Soon after her move, Jasmine met Stefanie and they bonded through a mutual love of techno. “We were dancing in Sisyphos and I told Steph I wanted to start a website, label and events platform,” she recalls. The very next day Jasmine followed up, adamant that the positivity they both felt in the club should be nurtured and channelled into her idea. Stephanie agreed, and they initiated the first stage of MOTZ.
Niamh joined soon after. She’d first met Jasmine when they were enrolled on a DJ course in Dublin back in 2012, when they were both more aligned with deep house. After being blown away by local hero Sunil Sharpe at Life Festival a few years later, Niamh fell in love with techno. A move to London didn’t quite work out and she moved back to Dublin to study music production. But when she returned to London for a second time Jasmine got in touch and invited her to join their fledgling collective.
In November 2016 the MOTZ blog was born. “I hated the word ‘blog’ to begin with, I always thought we were more professional than that. I always had a vision of it being more than just an online ’zine,” says Jasmine. Her leadership helped steer the site to its first club event, to mark their first birthday at Arena in Berlin in November 2017. The night was a triumph and, buoyed by their first taste of success, they started to plan more events, eventually setting up a label which has just dropped its first V/A compilation.
At the core of the crew’s energy is the unwavering support they give one another in what’s still a male-domnated genre. “We’ve never played on the female thing,” Jasmine explains; “Not many people even know what ‘MOTZ’ means. We just get on with it and keep playing the music we love. In the early days of the blog we’d get guys emailing saying ‘Yes lads!’ or ‘Hey bro!”, because no one knew who was behind it.”
“We’re not against men at all,” continues Niamh; “we book them to play at all of our events, we want them to come to our parties and we’ve had amazing male mentors – all we want is a bit more balance and equality. It’s not about ‘the future is female’, it’s about everyone being on equal footing and more women feeling confident enough to get involved in this business.”

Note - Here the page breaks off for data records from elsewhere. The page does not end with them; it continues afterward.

Lemma includes_iff_contains (s x : string) :
  includes s x = true <-> contains s x.
Proof.
  split.
  - induction s as [|c s IH]; rewrite includes_unfold, orb_true_iff.
    + intros [H|H]; [|discriminate].
      apply prefix_iff_append in H as [post H]. now exists "", post.
    + intros [H|H].
      * apply prefix_iff_append in H as [post H]. now exists "", post.
      * destruct (IH H) as (pre & post & E).
        exists (String c pre), post. simpl. now rewrite E.
  - intros (pre & post & E). subst s.
    induction pre as [|c pre IH]; rewrite includes_unfold, orb_true_iff.
    + left. apply prefix_iff_append. now exists post.
    + right. exact IH.
Qed.

Lemma includes_false_iff (s x : string) :
  includes s x = false <-> ~ contains s x.
Proof.
  rewrite <- includes_iff_contains. destruct (includes s x).
  - split; [discriminate | intros H; now elim H].
  - split; [intros _ E; discriminate | reflexivity].
Qed.

Lemma truthy_iff (s : string) : truthy s = true <-> s <> "".
Proof.
  unfold truthy. rewrite negb_true_iff. apply String.eqb_neq.
Qed.

Lemma trimStart_allWhiteSpace (s : string) :
  allWhiteSpace (trimStart s) = allWhiteSpace s.
Proof.
  induction s as [|c s IH]; simpl; [reflexivity|].
  destruct (isWhiteSpace c) eqn:Hc; simpl; [exact IH | now rewrite Hc].
Qed.

Lemma trimEnd_empty_iff (s : string) :
  trimEnd s = "" <-> allWhiteSpace s = true.
Proof.
  induction s as [|c s IH]; simpl; [tauto|].
  rewrite andb_true_iff, <- IH.
  destruct (trimEnd s) as [|d t]; destruct (isWhiteSpace c); split;
    try discriminate; try tauto; intros [? ?]; discriminate.
Qed.

(** A string is all white space exactly when trimming leaves nothing. *)
Lemma trim_empty_iff (s : string) :
  trim s = "" <-> allWhiteSpace s = true.
Proof.
  unfold trim. now rewrite trimEnd_empty_iff, trimStart_allWhiteSpace.
Qed.

Lemma trimStart_split (s : string) :
  exists pre, s = pre ++ trimStart s /\ allWhiteSpace pre = true.
Proof.
  induction s as [|c s (pre & E & Hpre)]; simpl.
  - now exists "".
  - destruct (isWhiteSpace c) eqn:Hc.
    + exists (String c pre). simpl. rewrite Hc, Hpre, <- E. now split.
    + now exists "".
Qed.

Lemma trimEnd_split (s : string) :
  exists post, s = trimEnd s ++ post /\ allWhiteSpace post = true.
Proof.
  induction s as [|c s (post & E & Hpost)]; simpl.
  - now exists "".
  - destruct (trimEnd s) as [|d t] eqn:Ht.
    + destruct (isWhiteSpace c) eqn:Hc.
      * exists (String c s). simpl. rewrite Hc. split; [reflexivity|].
        now apply trimEnd_empty_iff.
      * exists post. simpl in E. subst post. now split.
    + exists post. split; [|exact Hpost]. simpl in *. now rewrite <- E.
Qed.

(** [trim] removes a run of white space at each end and nothing else. *)
Lemma trim_split (s : string) :
  exists pre post,
    s = pre ++ trim s ++ post
    /\ allWhiteSpace pre = true /\ allWhiteSpace post = true.
Proof.
  destruct (trimStart_split s) as (pre & E1 & Hpre).
  destruct (trimEnd_split (trimStart s)) as (post & E2 & Hpost).
  exists pre, post. unfold trim. now rewrite <- E2.
Qed.

Lemma trimStart_head (s : string) (c : ascii) (t : string) :
  trimStart s = String c t -> isWhiteSpace c = false.
Proof.
  induction s as [|d s IH]; simpl; [discriminate|].
  destruct (isWhiteSpace d) eqn:Hd; [exact IH|].
  intros E. injection E as -> _. exact Hd.
Qed.

Lemma trimEnd_head (s : string) (c : ascii) (t : string) :
  trimEnd s = String c t -> exists t', s = String c t'.
Proof.
  destruct s as [|d s]; simpl; [discriminate|].
  destruct (trimEnd s); [destruct (isWhiteSpace d)|];
    try discriminate; intros E; injection E as -> _; now exists s.
Qed.

(** What [trim] returns does not start with white space... *)
Lemma trim_head (s : string) (c : ascii) (t : string) :
  trim s = String c t -> isWhiteSpace c = false.
Proof.
  unfold trim. intros E. apply trimEnd_head in E as [t' E].
  now apply trimStart_head in E.
Qed.

Lemma trimEnd_last (s t : string) (c : ascii) :
  trimEnd s = t ++ String c "" -> isWhiteSpace c = false.
Proof.
  revert t; induction s as [|d s IH]; intros t; simpl.
  - destruct t; discriminate.
  - destruct (trimEnd s) as [|e u] eqn:Hs.
    + destruct (isWhiteSpace d) eqn:Hd.
      * destruct t; discriminate.
      * destruct t as [|a [|b t]]; simpl; try discriminate.
        intros E. injection E as ->. exact Hd.
    + destruct t as [|a t]; simpl; [discriminate|].
      intros E. injection E as _ E. exact (IH t E).
Qed.

(** ... and does not end with white space. *)
Lemma trim_last (s t : string) (c : ascii) :
  trim s = t ++ String c "" -> isWhiteSpace c = false.
Proof. apply trimEnd_last. Qed.

(** ** The [try] block, outcome by outcome *)

(** Unfolds one run of the block after the facts about the network have
    been rewritten into the goal. *)
Ltac run_try :=
  unfold tryBlock, Try.bind, Try.fetch, Try.parse, Try.throw, Try.ret;
  repeat match goal with
         | H : _ = _ |- _ => rewrite H
         end;
  simpl.

Section TryBlock.

Variables (apiKey : string) (net : Network) (cityName : string).

Let geo := geoUrl apiKey cityName.

Lemma tryBlock_geo_rejected (e : Thrown) :
  fetchGeo net geo = inl e ->
  tryBlock apiKey net cityName = ([geo], inl e).
Proof. subst geo. intros H. now run_try. Qed.

Lemma tryBlock_geo_status (r : Response (list GeoMatch)) :
  fetchGeo net geo = inr r -> ok r = false ->
  tryBlock apiKey net cityName = ([geo], inl (ErrorInstance msgGeoFailed)).
Proof. subst geo. intros H Hok. now run_try. Qed.

Lemma tryBlock_geo_body_rejected (r : Response (list GeoMatch)) (e : Thrown) :
  fetchGeo net geo = inr r -> ok r = true -> json r = inl e ->
  tryBlock apiKey net cityName = ([geo], inl e).
Proof. subst geo. intros H Hok Hjson. now run_try. Qed.

Lemma tryBlock_no_match (r : Response (list GeoMatch)) :
  fetchGeo net geo = inr r -> ok r = true -> json r = inr [] ->
  tryBlock apiKey net cityName
  = ([geo], inl (ErrorInstance (msgCityNotFound cityName))).
Proof. subst geo. intros H Hok Hjson. now run_try. Qed.

Section Matched.

Variables (r : Response (list GeoMatch)) (first : GeoMatch) (others : list GeoMatch).
Hypothesis geo_settled : fetchGeo net geo = inr r.
Hypothesis geo_ok : ok r = true.
Hypothesis geo_body : json r = inr (first :: others).

Let forecastUrl := weatherUrl apiKey (lat first) (lon first).

Lemma tryBlock_forecast_rejected (e : Thrown) :
  fetchForecast net forecastUrl = inl e ->
  tryBlock apiKey net cityName = ([geo; forecastUrl], inl e).
Proof. subst geo forecastUrl. intros H. now run_try. Qed.

Lemma tryBlock_forecast_status (w : Response WeatherData) :
  fetchForecast net forecastUrl = inr w -> ok w = false ->
  tryBlock apiKey net cityName
  = ([geo; forecastUrl], inl (ErrorInstance msgForecastFailed)).
Proof. subst geo forecastUrl. intros H Hok. now run_try. Qed.

Lemma tryBlock_forecast_body_rejected (w : Response WeatherData) (e : Thrown) :
  fetchForecast net forecastUrl = inr w -> ok w = true -> json w = inl e ->
  tryBlock apiKey net cityName = ([geo; forecastUrl], inl e).
Proof. subst geo forecastUrl. intros H Hok Hjson. now run_try. Qed.

Lemma tryBlock_success (w : Response WeatherData) (fetched : WeatherData) :
  fetchForecast net forecastUrl = inr w -> ok w = true -> json w = inr fetched ->
  tryBlock apiKey net cityName
  = ([geo; forecastUrl], inr (spread_name fetched (geo_name first))).
Proof. subst geo forecastUrl. intros H Hok Hjson. now run_try. Qed.

End Matched.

The Cause’s soundsystem is by now getting a thorough workout, with Randomer stepping up to carry on the raucous energy Manni Dee has whipped up in the packed main room. His rousing intro gets everyone hyped before he launches into an all-out assault of kicks, bass and snares. Over the next few hours The Cause descends into a mass of sweat-drenched ravers, thumping beats and energy so dynamic you can physically feel it. It’s an atmosphere that’s only possible when the crowd and the selectors are willing to let loose.
This is what MOTZ is all about, and what keeps all the members and their associates dancing, sharing music and writing about it. The friendship, camaraderie and support is limitless, the positivity contagious. Proper bangin’, in fact.